A patient in his fifties, who had undergone brain-computer interface surgery and had been paralyzed for three years due to a spinal cord injury, was the 30,000th patient in the Interstellar NeuroSurgery procedure. He stood ramrod straight in front of the camera and said a few words.
"I was the 30,000th patient in their surgery. The doctor said the standard recovery period was three months, and I stood up after two months. My son cried the day I stood up. I didn't cry."
He paused for a moment.
"I cried when I was lying in bed alone at night."
On the night the documentary premiered inside room 402, Zuo Cheng sat in the front row. He watched it for two hours and ten minutes without moving. The air conditioning in the screening room was a bit low, but no one got up to adjust the temperature. Everyone's attention was focused on the screen.
Yu Ying sat to his right. When the documentary reached the part where the patient spoke, she took his hand. When it came to Fang Ze's line, "He thought I was joking," she smiled, a soft laugh escaping the quiet screening room. When the final rooftop scene came on, she remained silent, but Zuo Cheng felt her grip on his hand tighten slightly.
The movie ended, and the lights came on.
Yu Ying asked him, "Your company is now among the top ten globally. How does that make you feel?"
Zuo Cheng remained silent for a long time, so long that everyone else left the screening room.
"Ten years ago, the day I woke up, lying in my rented room, my only thought was to do the things I hadn't done well in my previous life," he said. "I never imagined I would build rockets, build quantum computers, or help someone stand up again. I never thought about these things. But they happened. Not because I'm so great, but because there's a group of people around me who have never said no to me."
Yu Ying didn't reply. She simply placed her hand on the back of his.
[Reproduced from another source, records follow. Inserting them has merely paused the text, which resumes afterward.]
(* ===== verification/LoadBalancer.v ===== *)
(** [load-balancer/]: the four algorithms behind the interface
    [LoadBalancingAlgorithm], the properties of a backend server, and the request
    handler.  Servers are shared by pointer, so they live in a store [Heap] of
    addresses; an algorithm sees its own state and that store. *)

From stdpp Require Import gmap strings list fin_maps sorting.
From Stdlib Require Import ZArith Lia.
From S2P Require Import Prelude GoLib.

Module LB.

(** * backend_server_properties.go *)

Record BackendServerProperties := mkServer {
  id : string;
  baseUrl : string;
  apiPort : Z;
  healthCheckPort : Z;
  activeConnectionsCount : Z;     (* atomic.Int32 *)
  weight : Z;
}.

Definition NewBackendServer (id url : string) (apiPort healthCheckPort : Z)
    : BackendServerProperties := mkServer id url apiPort healthCheckPort 0 0.

Definition GetID := id.
Definition GetUrl := baseUrl.
Definition GetAPIPort := apiPort.
Definition GetActiveConnections := activeConnectionsCount.

(** The weight is a [uint]. *)
Definition SetWeight (w : Z) : M BackendServerProperties unit :=
  if 100 <? w then fail (ErrNew "Weight cannot be greater than 100") else
  modify (λ b, mkServer (id b) (baseUrl b) (apiPort b) (healthCheckPort b)
    (activeConnectionsCount b) w).

(** [activeConnectionsCount.Add(d)], modulo 2^32. *)
Definition addConnections (d : Z) (b : BackendServerProperties) : BackendServerProperties :=
  mkServer (id b) (baseUrl b) (apiPort b) (healthCheckPort b)
    (i32 (activeConnectionsCount b + d)) (weight b).
Definition IncrementConnections := addConnections 1.
Definition DecrementConnections := addConnections (-1).

(** * main.go: configuration *)

(** A pointer to a server; [None] is nil. *)
Abbreviation ptr := nat.
Abbreviation Heap := (gmap ptr BackendServerProperties).

Record LoadBalancer := mkLB {
  Servers : list ptr;
  HealthCheckFrequencySec : Z;
}.

(** [NewLoadBalancer]; the algorithm of the configuration is the type [A] below. *)
Definition NewLoadBalancer (servers : list ptr) (healthCheckFrequency : Z) : LoadBalancer :=
  mkLB servers healthCheckFrequency.

(** The interface: the next server, [None] for a nil result without an error. *)
Class LoadBalancingAlgorithm (A : Type) :=
  getNext : option LoadBalancer → M (A * Heap) (option ptr).

Definition errEmpty : goerr := ErrNew "backend servers cannot be empty".

(** [lb == nil || len(lb.Config.Servers) == 0]. *)
Definition servers_of (lb : option LoadBalancer) : list ptr :=
  match lb with None => [] | Some lb => Servers lb end.

Section access.
Context {A : Type}.

Definition deref (p : ptr) : M (A * Heap) BackendServerProperties :=
  let! s := get_st in
  match s.2 !! p with
  | Some b => ret b
  | None => panic "nil pointer dereference"
  end.
Definition set_alg (a : A) : M (A * Heap) unit := modify (λ s, (a, s.2)).

(** The first server whose [GetID] is the key. *)
Fixpoint find_server (key : string) (servers : list ptr) : M (A * Heap) (option ptr) :=
  match servers with
  | [] => ret None
  | p :: ps =>
      let! b := deref p in
      if bool_decide (GetID b = key) then ret (Some p) else find_server key ps
  end.
End access.

(** * round_robin.go *)

Record RoundRobinLoadBalancingAlgorithm := mkRR { counter : Z }.

#[export] Instance round_robin : LoadBalancingAlgorithm RoundRobinLoadBalancingAlgorithm := λ lb,
  let servers := servers_of lb in
  if len servers =? 0 then fail errEmpty else
  let! s := get_st in
  let r := s.1 in
  match index servers (Z.rem (counter r) (len servers)) with
  | None => panic "index out of range"
  | Some result =>
      do! set_alg (mkRR (Z.rem (i64 (counter r + 1)) (len servers))) in
      ret (Some result)
  end.

(** * classic_weighted_round_robin.go *)

Record ClassicWeightedRoundRobin := mkClassic {
  requestCount : Z;
  serverWeights : gmap string Z;
  keys : list string;
}.

(** [weightSum] of the constructors, a 64-bit sum in the order of the map. *)
Definition weight_sum (ws : list (string * Z)) : Z :=
  fold_left (λ sum kw, i64 (sum + kw.2)) ws 0.

Definition errNoWeights : goerr := ErrNew "provided empty server weights".
Definition errSum : goerr := ErrNew "sum of all weights should be 100".

Definition NewClassicWeightedRoundRobin `{MapRange} (serverWeights : gmap string Z)
    : ClassicWeightedRoundRobin + goerr :=
  if (size serverWeights =? 0)%nat then inr errNoWeights
  else if negb (weight_sum (range serverWeights) =? 100) then inr errSum
  else inl (mkClassic 0 serverWeights (sort_strings (range serverWeights).*1)).

(** [m[key]], zero for an absent key. *)
Definition weight_of (ws : gmap string Z) (key : string) : Z := default 0 (ws !! key).

(** The loop over the keys: the first whose running sum reaches the request. *)
Fixpoint classic_pick (ws : gmap string Z) (requestCount weightSum : Z) (keys : list string)
    : string :=
  match keys with
  | [] => EmptyString
  | key :: keys =>
      let weightSum := i64 (weightSum + weight_of ws key) in
      if requestCount <=? weightSum then key
      else classic_pick ws requestCount weightSum keys
  end.

#[export] Instance classic : LoadBalancingAlgorithm ClassicWeightedRoundRobin := λ lb,
  let servers := servers_of lb in
  if len servers =? 0 then fail errEmpty else
  let! s := get_st in
  let w := s.1 in
  let count := Z.rem (requestCount w) 100 + 1 in
  do! set_alg (mkClassic count (serverWeights w) (keys w)) in
  let backendServerId := classic_pick (serverWeights w) count 0 (keys w) in
  let! r := find_server backendServerId servers in
  match r with
  | Some p => ret (Some p)
  | None => fail (ErrNew "unexpected error occurred")
  end.

(** * smooth_weighted_round_robin.go *)

Record SmoothWeightedRoundRobin := mkSmooth {
  s_requestCount : Z;
  s_serverWeights : gmap string Z;
  currentWeights : gmap string Z;
  s_keys : list string;
}.

Definition NewSmoothWeightRoundRobin `{MapRange} (serverWeights : gmap string Z)
    : SmoothWeightedRoundRobin + goerr :=
  if (size serverWeights =? 0)%nat then inr errNoWeights
  else if negb (weight_sum (range serverWeights) =? 100) then inr errSum
  else inl (mkSmooth 0 serverWeights
    (fold_left (λ m key, <[key := 0]> m) (range serverWeights).*1 ∅)
    (sort_strings (range serverWeights).*1)).

Definition MinInt : Z := - 2 ^ 63.

(** The loop over the keys: the current weights grow, the first largest is kept. *)
Fixpoint smooth_pick (ws : gmap string Z) (keys : list string) (cw : gmap string Z)
    (max : Z) (maxKey : string) : gmap string Z * string :=
  match keys with
  | [] => (cw, maxKey)
  | key :: keys =>
      let v := i64 (weight_of cw key + weight_of ws key) in
      let cw := <[key := v]> cw in
      if max <? v then smooth_pick ws keys cw v key else smooth_pick ws keys cw max maxKey
  end.

#[export] Instance smooth : LoadBalancingAlgorithm SmoothWeightedRoundRobin := λ lb,
  let servers := servers_of lb in
  if len servers =? 0 then fail errEmpty else
  let! st := get_st in
  let s := st.1 in
  let '(cw, maxKey) := smooth_pick (s_serverWeights s) (s_keys s) (currentWeights s)
    MinInt EmptyString in
  do! set_alg (mkSmooth (s_requestCount s) (s_serverWeights s) cw (s_keys s)) in
  let! result := find_server maxKey servers in
  match result with
  | None => fail (ErrNew "unexpected error")
  | Some p =>
      do! set_alg (mkSmooth (s_requestCount s) (s_serverWeights s)
        (<[maxKey := i64 (weight_of cw maxKey - 100)]> cw) (s_keys s)) in
      ret (Some p)
  end.

(** * least_connections.go *)

Record LeastConnectionsAlgorithm := mkLeast {}.

Definition MaxInt32 : Z := 2 ^ 31 - 1.

Fixpoint least_loop {A} (servers : list ptr) (min : Z) (result : option ptr)
    : M (A * Heap) (option ptr) :=
  match servers with
  | [] => ret result
  | p :: ps =>
      let! b := deref p in
      let activeConnections := GetActiveConnections b in
      if activeConnections <? min then least_loop ps activeConnections (Some p)
      else least_loop ps min result
  end.

#[export] Instance least_connections : LoadBalancingAlgorithm LeastConnectionsAlgorithm := λ lb,
  let servers := servers_of lb in
  if len servers =? 0 then fail errEmpty else least_loop servers MaxInt32 None.

End LB.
She knew what Zuo Cheng meant by "no." From the very first line of code in the incubator, Chen Hao had never said no, Liu Wei had never said no, Fang Ze had never said no, Ma Hao had never said no, and Shen Yiming had never said no. Every time Zuo Cheng wrote down a seemingly absurd goal on the whiteboard, the entire team's reaction wasn't "This is impossible," but rather "Let's give it a try."
The whole world thought the miracle of Project 402 was achieved through sheer technology. But those who actually worked on Project 401 knew it was built by a group of people who never said "no."
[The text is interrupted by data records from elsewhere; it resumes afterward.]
(** C12: A request the backend answers is passed through: the chosen server is sent exactly
    one request, at its URL and port, with the client's method, path, query, body
    and headers, [X-Forwarded-*] overwritten; the client gets the backend's status,
    headers and body; and afterwards every connection count is what it was. *)
Theorem request_forwarded lb r p b a resp rest s :
  getNext (Some lb) (alg s, heap s) = (Ok (Some p), (a, heap s)) →
  heap s !! p = Some b → int32_count b →
  NewRequest_err (Method r) (backend_url b r) = None →
  parsed (rHeader r) → parsed (respHeader resp) → final_status (StatusCode resp) →
  net s = inl resp :: rest → writer s = empty_writer →
  requestHandler NewRequest_err lb r s = (Ok tt,
    mkHState a (heap s) rest (sent s ++ [sent_request b r])
      (mkWriter (Some (StatusCode resp)) (respHeader resp) (respBody resp))).
Proof.
  intros E Hb Hi Hn Hp Hp' Hc Hnet Hw. unfold requestHandler.
  rewrite (handleWith_chosen _ _ _ _ _ _ E). unfold forwardRequest.
  rewrite (bind_ok _ _ _ _ _ (forwardStart_sends r p b
    (mkHState a (heap s) (net s) (sent s) (writer s)) Hb Hn Hp)).
  unfold counted, set_heap. cbn [alg heap net sent writer].
  rewrite (bind_ok _ _ _ (inl resp) (mkHState a (alter IncrementConnections p (heap s)) rest
    (sent s ++ [sent_request b r]) (writer s))).
  - rewrite forwardEnd_response by done. cbn [alg heap net sent writer]. do 3 f_equal.
    apply alter_cancel. intros b' Hb'. simplify_eq. by apply add_connections_cancel.
  - apply attempt_ok. unfold Do. cbn [net]. by rewrite Hnet.
Qed.

(** When [client.Do] fails the client gets 502, and the connection stays counted: the
    decrement is deferred only after the error is checked, so every failed request
    raises the server's count by one for good. *)
Theorem failed_request_stays_counted lb r p b a e rest s :
  getNext (Some lb) (alg s, heap s) = (Ok (Some p), (a, heap s)) →
  heap s !! p = Some b →
  NewRequest_err (Method r) (backend_url b r) = None →
  parsed (rHeader r) → net s = inr e :: rest → writer s = empty_writer →
  requestHandler NewRequest_err lb r s = (Ok tt,
    mkHState a (<[p := IncrementConnections b]> (heap s)) rest (sent s ++ [sent_request b r])
      (mkWriter (Some 502) ∅ (bytes_of "Backend server unavailable"))).
Proof.
  intros E Hb Hn Hp Hnet Hw. unfold requestHandler.
  rewrite (handleWith_chosen _ _ _ _ _ _ E). unfold forwardRequest.
  rewrite (bind_ok _ _ _ _ _ (forwardStart_sends r p b
    (mkHState a (heap s) (net s) (sent s) (writer s)) Hb Hn Hp)).
  unfold counted, set_heap. cbn [alg heap net sent writer].
  rewrite (bind_ok _ _ _ (inr e) (mkHState a (alter IncrementConnections p (heap s)) rest
    (sent s ++ [sent_request b r]) (writer s))).
  - unfold forwardEnd. rewrite reply_spec; [|by right|cbn; by rewrite Hw].
    cbn [alg heap net sent writer]. rewrite Hw. do 2 f_equal.
    apply map_eq. intros q. destruct (decide (q = p)) as [->|Hq].
    + by rewrite lookup_alter_eq, Hb, lookup_insert_eq.
    + by rewrite lookup_alter_ne, lookup_insert_ne.
  - unfold attempt, Do. cbn [net]. by rewrite Hnet.
Qed.

(** When no backend is sent anything the client still gets a reply, 500 in both cases: the
    algorithm reports an error, or the request cannot be built.  Neither a
    connection is counted nor the network used. *)
Theorem rejected_request lb r s a :
  (∃ e, getNext (Some lb) (alg s, heap s) = (Err e, (a, heap s))) ∨
  (∃ p b e, getNext (Some lb) (alg s, heap s) = (Ok (Some p), (a, heap s)) ∧
    heap s !! p = Some b ∧ NewRequest_err (Method r) (backend_url b r) = Some e) →
  writer s = empty_writer →
  ∃ msg, requestHandler NewRequest_err lb r s = (Ok tt,
    mkHState a (heap s) (net s) (sent s) (mkWriter (Some 500) ∅ (bytes_of msg))).
Proof.
  intros Hor Hw.
  assert (∀ msg, reply 500 msg (mkHState a (heap s) (net s) (sent s) (writer s)) = (Ok tt,
    mkHState a (heap s) (net s) (sent s) (mkWriter (Some 500) ∅ (bytes_of msg)))) as Hr.
  { intros msg. rewrite reply_spec; [|by right|cbn; by rewrite Hw]. cbn. by rewrite Hw. }
  destruct Hor as [[e E]|(p & b & e & E & Hb & Hn)]; eexists; unfold requestHandler.
  - unfold handleWith.
    rewrite (bind_ok _ _ s (inr e) (mkHState a (heap s) (net s) (sent s) (writer s))).
    + rewrite (bind_ok _ _ _ _ _ (Hr _)). reflexivity.
    + unfold attempt, on_alg, zoom. by rewrite E.
  - rewrite (handleWith_chosen _ _ _ _ _ _ E). unfold forwardRequest, forwardStart.
    set (t := mkHState a (heap s) (net s) (sent s) (writer s)).
    assert (on_alg (deref p) t = (Ok b, t)) as Et.
    { unfold on_alg, zoom, deref, bind, get_st. cbn. by rewrite Hb. }
    unfold bind at 1. rewrite (bind_ok _ _ _ _ _ Et), Hn, (bind_ok _ _ _ _ _ (Hr _)). reflexivity.
Qed.
End one_request.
He opened the system panel and glanced at it. In the civilization perception interface, the light pillar in the China region had changed from deep gold to pure gold, while the light pillars in Europe, Asia, and South America had all turned deep blue. The light pillars of the four continents lit up simultaneously, like four pillars supporting an invisible dome. The system label changed: Blue Star's technological civilization has jumped from level 9 to level 10. 402 contribution points are 84%.
He turned off the panel. Before telling anyone, every system upgrade was his own responsibility.
On the night the documentary aired, Zuo Cheng received a text message.
He didn't look at his phone.
He didn't open the unread message until the next morning. The sender was an unknown number.
The message contained only one line of text.
"You're ready. Time to go to the Sahara."
The sender's signature consisted of only one character: Chen.
Zuo Cheng nearly dropped his phone. He stared at the signature for a long time before turning the screen towards Yu Ying. Yu Ying glanced at it only once, and the glass in her hand slipped from her grasp. Chen Xinghe had passed away four years ago.